The latter component has especially been a focus for ICON and its brands as of late. iFit, ICON’s subsidiary brand and streaming platform that also raised $200 million last year, offers individualized virtual workouts and live classes to subscribers. These workouts are delivered through NordicTrack, ProForm, Freemotion and other affiliated machines, and will automatically adjust their settings mid-workout to match the activity.
According to today’s announcement, ICON has brought in more than $1 billion in revenue between Oct. 1, 2019 and Sept. 30, 2020, and its iFit platform now boasts roughly 700,000 paid subscribers.
WHAT IT’S FOR
ICON wrote in its announcement that the new funds would accelerate its ability to sell its various connected devices and deliver fitness content through its iFit digital platform.
“This funding will further strengthen our leading position in connected fitness and deliver on our mission to help consumers of every demographic and fitness level pursue and achieve their health and fitness goals,” Scott Watterson, founder, CEO and chairman of ICON, said in a statement.
ICON’s eye for growth during the pandemic appears to be the consensus among connected fitness brands, services and investors alike.
Rock Health’s most recent funding report pegged fitness and wellness startups as one of the best funded digital health niches of 2020 – a trend supported by recent raises from Tonal, Tempo and Hydrow.
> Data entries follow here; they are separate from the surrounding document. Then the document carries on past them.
(* ===== verification/Liveness.v ===== *)
(** * What happens in the end ([src/src/lib.rs])

    Infinite executions of the runtime in which other calls and tasks interleave
    freely, and the scheduler is weakly fair to the loop of an actor or to a
    clean-up: when the task can go on, it gets a turn or becomes unable to. The
    file shows that a built-in loop handles what is queued for it, that a stream
    of system messages is the only thing that can keep user messages waiting,
    and that a stopped actor ends and gives its PID back. *)
From S2P Require Import Prelude Pid Mailbox Registry Supervisor Runtime RuntimeInv Lifecycle ActorSpec.

(** ** The abstract node, from a time at which an actor runs *)
Section since.
Implicit Types (p : Pid) (q : AbsMailbox) (evs : list actor_event) (n : Node).

(** The actor of [p] has ended. *)
Definition over p evs : Prop := ∃ res, Ended p res ∈ evs.

(** What the events since a loop had [q] queued say of its phase: it is over,
    or it took a part of [q] and of what was delivered, oldest first, system
    messages first, and has the rest queued. *)
Definition since p (l : bool) q evs (ph : option Phase) : Prop :=
  over p evs ∨ ∃ k l' q', ph = Some (Running k l' q') ∧ k ≠ UserBody ∧
    a_sys q ++ sys_of (delivered_to p evs) = sys_of (taken_by p evs) ++ a_sys q' ∧
    a_user q ++ user_of (delivered_to p evs) = user_of (taken_by p evs) ++ a_user q' ∧
    (user_of (taken_by p evs) = [] ∨ a_sys q `prefix_of` sys_of (taken_by p evs)) ∧
    (l = false → l' = false ∧ delivered_to p evs = []).

Lemma over_app p l1 l2 : over p (l1 ++ l2) ↔ over p l1 ∨ over p l2.
Proof. unfold over. setoid_rewrite elem_of_app. naive_solver. Qed.

Lemma over_one p res : over p [Ended p res].
Proof. exists res. by left. Qed.

(** An event that moves no message of [p] and leaves its phase alone. *)
Lemma since_silent p l q evs ev ph : silent p ev → since p l q evs ph → since p l q (evs ++ [ev]) ph.
Proof.
  intros [Hd Ht] [Ho|(k & l' & q' & Hp & H)]; [left; apply over_app; by left|right].
  exists k, l', q'. split; [done|]. by rewrite delivered_to_app, taken_by_app, Hd, Ht, !app_nil_r.
Qed.

Lemma since_deliver p l q evs msg k q' : since p l q evs (Some (Running k true q')) →
  since p l q (evs ++ [Delivered p msg]) (Some (Running k true (abs_push msg q'))).
Proof.
  intros [Ho|(k' & l' & q1 & [= <- <- <-] & Hk & Hs & Hu & Hf & Hl)]; [left; apply over_app; by left|right].
  exists k, true, (abs_push msg q'). rewrite delivered_to_app, taken_by_app. cbn. rewrite decide_True, app_nil_r by done.
  rewrite sys_of_app, user_of_app, !(assoc_L (++)), Hs, Hu. split_and!; try done. intros Hf'. by destruct (Hl Hf').
Qed.

Lemma since_receive p l q evs msg k l' q1 q2 : abs_recv q1 = Some (msg, q2) →
  since p l q evs (Some (Running k l' q1)) → since p l q (evs ++ [Received p msg]) (Some (Running k l' q2)).
Proof.
  intros Hr [Ho|(k' & l1 & q' & [= <- <- <-] & Hk & Hs & Hu & Hf & Hl)]; [left; apply over_app; by left|right].
  exists k, l', q2. rewrite delivered_to_app, taken_by_app. cbn. rewrite decide_True, app_nil_r by done.
  destruct (abs_recv_order _ _ _ Hr) as [Hos Hou].
  rewrite sys_of_app, user_of_app, Hs, Hu, Hos, Hou, !(assoc_L (++)). split_and!; try done.
  destruct q1 as [[|s sq] uq]; cbn in *.
  - right. rewrite app_nil_r in Hs. rewrite <-Hs, <-(assoc_L (++)). by eexists.
  - injection Hr as <- <-. cbn. rewrite app_nil_r. destruct Hf as [Hf|Hf]; [by left|right]. by apply prefix_app_r.
Qed.

Lemma since_run p k l q n evs n' : node_run n evs n' → n !! p = Some (Running k l q) → k ≠ UserBody →
  since p l q evs (n' !! p).
Proof.
  intros H Hp Hk. induction H as [n|n evs n1 ev n2 _ IH Hs].
  - right. exists k, l, q. cbn. rewrite !app_nil_r. split_and!; try done. by left.
  - specialize (IH Hp). clear Hp.
    destruct Hs as [r k' Hq|r msg k' a Hq|r msg Hq|r msg k' l' a a' Hq Hr|r msg f l' a a' Hq Hr|r k' a Hq|r Hq|r k' l' a res Hq Hm|r Hq];
      (destruct (decide (r = p)) as [->|Hne];
        [rewrite ?lookup_insert_eq, ?lookup_delete_eq; try rewrite Hq in IH|
         rewrite ?lookup_insert_ne, ?lookup_delete_ne by done;
         apply since_silent; [split; cbn; by rewrite ?decide_False|done]]).
    + destruct IH as [Ho|(? & ? & ? & ? & _)]; [left; apply over_app; by left|done].
    + by apply since_deliver.
    + by apply since_silent.
    + by eapply since_receive.
    + destruct IH as [Ho|(? & ? & ? & [= <- <- <-] & Hk' & _)]; [left; apply over_app; by left|done].
    + apply since_silent; [done|]. destruct IH as [Ho|(k1 & l1 & q1 & [= <- <- <-] & H)]; [by left|right].
      exists k', false, a. split; [done|]. naive_solver.
    + destruct IH as [Ho|(? & ? & ? & ? & _)]; [left; apply over_app; by left|done].
    + left. apply over_app. right. apply over_one.
    + destruct IH as [Ho|(? & ? & ? & ? & _)]; [left; apply over_app; by left|done].
Qed.
End since.

Lemma taken_length (l : list Message) : length l = (length (sys_of l) + length (user_of l))%nat.
Proof. induction l as [|[b|s] l IH]; simpl; [done|..]; unfold sys_of, user_of in *; simpl; lia. Qed.

(** Two ways to cut a list, the second one later. *)
Lemma prefix_app_ge {X} (a b c d : list X) : a ++ b = c ++ d → (length a <= length c)%nat → a `prefix_of` c.
Proof.
  intros E H. destruct (app_eq_inv _ _ _ _ E) as [(e & -> & _)|(e & -> & _)]; [|by eexists].
  rewrite length_app in H. destruct e; [by rewrite app_nil_r|simpl in H; lia].
Qed.
(* ===== verification/Listener.v ===== *)
(** * The server: many connections on one node ([src/src/network.rs], [lib.rs])

    [start_server] accepts connections and runs each in a task of its own, over
    the node all of them and everything else share.  [Connection] runs one
    handler without interference; here the handler is a program of single
    operations ([prog]), a connection advances one operation per turn
    ([conn_turn]), and turns of different connections, acceptances and steps of
    the rest of the node interleave freely ([server_step]).

    The file shows that run alone a connection does what [handle_connection]
    does, that it ends whatever the others do, that a well-formed stream is
    carried out on the node in order under any interleaving, and that no traffic
    breaks an invariant of the runtime. *)
From S2P Require Import Prelude Pid Mailbox Registry Supervisor Runtime RuntimeInv Interface Wire Connection Server.
From Stdlib Require Import Strings.Byte.

Section listener.
Context {R : Type} `{N : Node R}.

(** ** The handler as a program

    An operation that fails ends the program with its error, as [?] does. *)
Inductive prog : Type :=
| Done
| Throw (e : IoError)
| ReadExact (n : nat) (k : Bytes → prog)
| WriteAll (bs : Bytes) (k : prog)
| AskConfig (k : Config → prog)
| SendTo (pid : Pid) (msg : Message) (k : prog)
| Lookup (name : string) (k : option Pid → prog).

Definition user_prog : prog :=
  ReadExact 12 (λ meta,
    let pid := from_be_bytes (take 8 meta) in
    let len := from_be_bytes (drop 8 meta) in
    AskConfig (λ cfg,
      if network_max_payload cfg <? len then Throw (mkIoError InvalidData "payload too large")
      else ReadExact (Z.to_nat len) (λ data, SendTo pid (User data) Done))).

Definition resolve_prog : prog :=
  ReadExact 4 (λ len_buf,
    let len := from_be_bytes len_buf in
    AskConfig (λ cfg,
      if network_max_name_len cfg <? len then Throw (mkIoError InvalidData "resolve name too long")
      else ReadExact (Z.to_nat len) (λ name_vec,
        match from_utf8 name_vec with
        | None => Throw (mkIoError InvalidData "invalid utf8 in resolve request")
        | Some name => Lookup name (λ r, WriteAll (to_be_bytes 8 (default 0 r)) Done)
        end))).

Definition frame_prog (header : Bytes) : prog :=
  match header with
  | b :: _ =>
      match type_of_byte b with
      | None => Throw (mkIoError InvalidData "unknown message type")
      | Some MtUser => user_prog
      | Some MtResolve => resolve_prog
      | Some MtPing => WriteAll [x03] Done
      end
  | [] => Done
  end.
Lemma carries_written pr fs msg rest : carries pr fs → queue pr = msg :: rest →
  carries (mkPeer rest (wire pr ++ msg) true (peer_addr pr)) fs.
Proof. unfold carries. cbn [queue wire]. intros H Hq. by rewrite <-H, Hq, <-(assoc_L (++)). Qed.

(** ** Invariant *)
Lemma get_or_connect_inv addr a p :
  pool_ok p → pool_wire_ok p →
  let (p', r) := get_or_connect_peer addr a p in
  pool_ok p' ∧ pool_wire_ok p' ∧
  (∀ id pr, peers p !! id = Some pr → peers p' !! id = Some pr) ∧
  (∀ id pr, peers p' !! id = Some pr → rx_open pr = true → peers p !! id = None → carries pr []) ∧
  match r with
  | Ok id => PEER_POOL p' !! addr = Some id
  | Err _ => p' = p
  end.
Proof.
  intros [Hp Hn] Hw. unfold get_or_connect_peer, connect_peer.
  destruct (PEER_POOL p !! addr) as [id|] eqn:E; [split_and!; try done; congruence|].
  destruct (connects a) as [u|e]; [|split_and!; try done; congruence].
  destruct (greets a); [|split_and!; try done; congruence..].
  assert (Hnew : peers p !! next_peer p = None).
  { destruct (peers p !! next_peer p) as [pr|] eqn:Epr; [|done]. apply Hn in Epr. lia. }
  unfold pool_ok, pool_wire_ok. cbn [PEER_POOL peers next_peer]. split_and!.
  - intros ad id. destruct (decide (ad = addr)) as [->|Hne].
    + rewrite lookup_insert_eq. intros [= <-]. rewrite lookup_insert_eq. by eexists.
    + rewrite lookup_insert_ne by done. intros (pr & Hpr & Ha)%Hp. exists pr.
      rewrite lookup_insert_ne; [done|]. intros Heq. congruence.
  - intros id pr [[<- _]|[_ H%Hn]]%lookup_insert_Some; lia.
  - intros id pr [[<- <-]|[_ H]]%lookup_insert_Some Ho; [by exists []|by apply (Hw id)].
  - intros id pr Hpr. rewrite lookup_insert_ne; [done|]. intros Heq. congruence.
  - intros id pr [[<- <-]|[_ H]]%lookup_insert_Some; [done|congruence].
  - by rewrite lookup_insert_eq.
Qed.
(* ===== verification/PoolConc.v ===== *)
(** * Sends to remote nodes side by side ([src/src/network.rs], [src/src/lib.rs])

    [PeerPool.send_remote] runs a send without interference. Here every
    [Runtime::send_remote] is a task that suspends at each await of
    [NetworkManager::send_remote] and [get_or_connect_peer], next to the writing
    tasks of the connections: the lookup, the connect, the version byte, the
    publication of the connection, the send on its channel and the eviction are
    separate steps. A writing task that leaves its loop removes its address and
    drops its receiver in a later step, so its channel still takes messages in
    between. *)
From S2P Require Import Prelude Pid Mailbox Registry Supervisor Runtime Wire Connection PeerPool.
From Stdlib Require Import Strings.Byte.

(** ** State *)

(** Where a send is; [SDone] keeps the connection that took the frame. *)
Inductive SendStage :=
| SCheck
| SLookup
| SConnect
| SGreet
| SSend (id : nat)
| SEvict
| SDone (r : result nat IoError).

Record SendTask := mkSend { s_addr : string; s_pid : Pid; s_data : Bytes; s_retry : bool; s_stage : SendStage }.

Definition s_frame (t : SendTask) : frame := FUser (s_pid t) (s_data t).

Definition s_goto (g : SendStage) (t : SendTask) : SendTask :=
  mkSend (s_addr t) (s_pid t) (s_data t) (s_retry t) g.

(** [leaving] holds the connections whose writing task has left its loop. *)
Record Net := mkNet { pool : Pool; leaving : gset nat; sends : list SendTask }.

Definition net_new : Net := mkNet pool_new ∅ [].

(** ** Steps *)

(** [Runtime::send_remote] starts a task and drops its answer. *)
Definition send_remote_task (addr : string) (pid : Pid) (data : Bytes) (n : Net) : Net :=
  mkNet (pool n) (leaving n) (sends n ++ [mkSend addr pid data false SCheck]).

Definition evict (addr : string) (p : Pool) : Pool :=
  PeerPool.mkPool (delete addr (PEER_POOL p)) (peers p) (next_peer p).

(** A turn of a send up to its next await, given the configuration it reads
    and how a connect and a write of the version byte end. *)
Definition send_turn (cfg : Config) (c : result unit IoError) (w : wr_event) (t : SendTask) (p : Pool)
  : SendTask * Pool :=
  match s_stage t with
  | SCheck =>
      if network_max_payload cfg <? Z.of_nat (length (s_data t))
      then (s_goto (SDone (Err too_large_error)) t, p) else (s_goto SLookup t, p)
  | SLookup =>
      match PEER_POOL p !! s_addr t with
      | Some id => (s_goto (SSend id) t, p)
      | None => (s_goto SConnect t, p)
      end
  | SConnect =>
      match c with
      | Ok _ => (s_goto SGreet t, p)
      | Err e => (s_goto (SDone (Err e)) t, p)
      end
  | SGreet =>
      match connect_peer (s_addr t) (mkAttempt (Ok tt) w) p with
      | (p', Ok id) => (s_goto (SSend id) t, p')
      | (p', Err e) => (s_goto (SDone (Err e)) t, p')
      end
  | SSend id =>
      match peer_send id (encode_frame (s_frame t)) p with
      | (p', Ready (Ok _)) => (s_goto (SDone (Ok id)) t, p')
      | (p', Ready (Err _)) =>
          (s_goto (if s_retry t then SDone (Err unavailable_error) else SEvict) t, p')
      | (p', Pending) => (t, p')
      end
  | SEvict => (mkSend (s_addr t) (s_pid t) (s_data t) true SLookup, evict (s_addr t) p)
  | SDone _ => (t, p)
  end.

Definition sends_turn (i : nat) (cfg : Config) (c : result unit IoError) (w : wr_event) (n : Net) : Net :=
  match sends n !! i with
  | Some t => let (t', p') := send_turn cfg c w t (pool n) in mkNet p' (leaving n) (<[i := t']> (sends n))
  | None => n
  end.

(** Whether a sender of the channel is left, in the pool or in a task. *)
Definition has_sender (id : nat) (pr : Peer) (n : Net) : bool :=
  bool_decide (PEER_POOL (pool n) !! peer_addr pr = Some id) ||
  existsb (λ t, match s_stage t with SSend j => (j =? id)%nat | _ => false end) (sends n).

Definition set_peer (id : nat) (pr : Peer) (p : Pool) : Pool :=
  PeerPool.mkPool (PEER_POOL p) (<[id := pr]> (peers p)) (next_peer p).

(** A turn of a writing task. A write that fails may have written a part of
    its message. *)
Definition writer_step (id : nat) (w : wr_event) (n : Net) : Net :=
  match peers (pool n) !! id with
  | Some pr =>
      if rx_open pr then
        if decide (id ∈ leaving n) then
          mkNet (writer_end id pr (pool n)) (leaving n) (sends n)
        else
          match queue pr with
          | msg :: rest =>
              match w with
              | Written =>
                  mkNet (set_peer id (mkPeer rest (wire pr ++ msg) true (peer_addr pr)) (pool n)) (leaving n) (sends n)
              | _ =>
                  mkNet (set_peer id (mkPeer rest (wire pr ++ sent_of w msg) true (peer_addr pr)) (pool n))
                    ({[id]} ∪ leaving n) (sends n)
              end
          | [] => if has_sender id pr n then n else mkNet (pool n) ({[id]} ∪ leaving n) (sends n)
          end
      else n
  | None => n
  end.

Inductive net_step (n : Net) : Net → Prop :=
| net_start addr pid data : net_step n (send_remote_task addr pid data n)
| net_send i cfg c w : net_step n (sends_turn i cfg c w n)
| net_writer id w : net_step n (writer_step id w n).

Definition net_init (n : Net) : Prop := n = net_new.

(** ** Specification vocabulary *)

(** The frame of a send that answered Ok, if connection [id] took it. *)
Definition frame_via (id : nat) (t : SendTask) : option frame :=
  match s_stage t with
  | SDone (Ok j) => if decide (j = id) then Some (s_frame t) else None
  | _ => None
  end.

Definition accepted (id : nat) (n : Net) : list frame := omap (frame_via id) (sends n).

Definition writing (id : nat) (pr : Peer) (n : Net) : Prop := rx_open pr = true ∧ id ∉ leaving n.

(** What a connection has taken and written. *)
Definition conn_ok (id : nat) (pr : Peer) (n : Net) : Prop :=
  ∃ fs, fs ≡ₚ accepted id n ∧ wire pr `prefix_of` PROTOCOL_VERSION :: encode_frames fs ∧
    (writing id pr n → carries pr fs).

(** The connection a send holds or used. *)
Definition conn_of (t : SendTask) : option nat :=
  match s_stage t with SSend id | SDone (Ok id) => Some id | _ => None end.

Record net_inv (n : Net) : Prop := {
  ni_pool : pool_ok (pool n);
  ni_conn : ∀ id pr, peers (pool n) !! id = Some pr → conn_ok id pr n;
  ni_task : ∀ i t id, sends n !! i = Some t → conn_of t = Some id →
    ∃ pr, peers (pool n) !! id = Some pr ∧ peer_addr pr = s_addr t;
  ni_leaving : ∀ id, id ∈ leaving n → (id < next_peer (pool n))%nat
}.

(** ** Lemmas *)
Lemma carries_prefix pr fs : carries pr fs → wire pr `prefix_of` PROTOCOL_VERSION :: encode_frames fs.
Proof. unfold carries. intros <-. by apply prefix_app_r. Qed.

Lemma conn_ok_mono id pr n n' : conn_ok id pr n → accepted id n' ≡ₚ accepted id n →
  (writing id pr n' → writing id pr n) → conn_ok id pr n'.
Proof. intros (fs & Hf & Hp & Hc) Ha Hw. exists fs. rewrite Ha. auto. Qed.

Lemma pool_ok_set_peer id pr pr' p : pool_ok p → peers p !! id = Some pr → peer_addr pr' = peer_addr pr →
  pool_ok (set_peer id pr' p).
Proof.
  intros [Hp Hn] Hpr Ha. split; cbn [set_peer PEER_POOL peers next_peer].
  - intros ad i Hi. destruct (Hp ad i Hi) as (pri & Hpri & Hai). destruct (decide (i = id)) as [->|Hne].
    + rewrite lookup_insert_eq. exists pr'. split; [done|congruence].
    + rewrite lookup_insert_ne by done. eauto.
  - intros i pri [[<- _]|[_ H]]%lookup_insert_Some; by eapply Hn.
Qed.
Peloton reported strong earnings during its last quarter and recently launched a new wave offerings, while Mirror was picked up by Lululemon for half a billion dollars. And not to be lost in the mix of weight- and workout-machine-based offerings is the rise of wearable-powered fitness-content services from Fitbit and, as of a few weeks ago, Apple.
ON THE RECORD
“Health and fitness have never been more important to consumers globally, and we are seeing explosive growth across our subscription software and fitness equipment businesses,” Watterson said. “We saw this fast-growing demand going into 2020, and this has accelerated sharply as people’s desire to stay healthy has intensified.”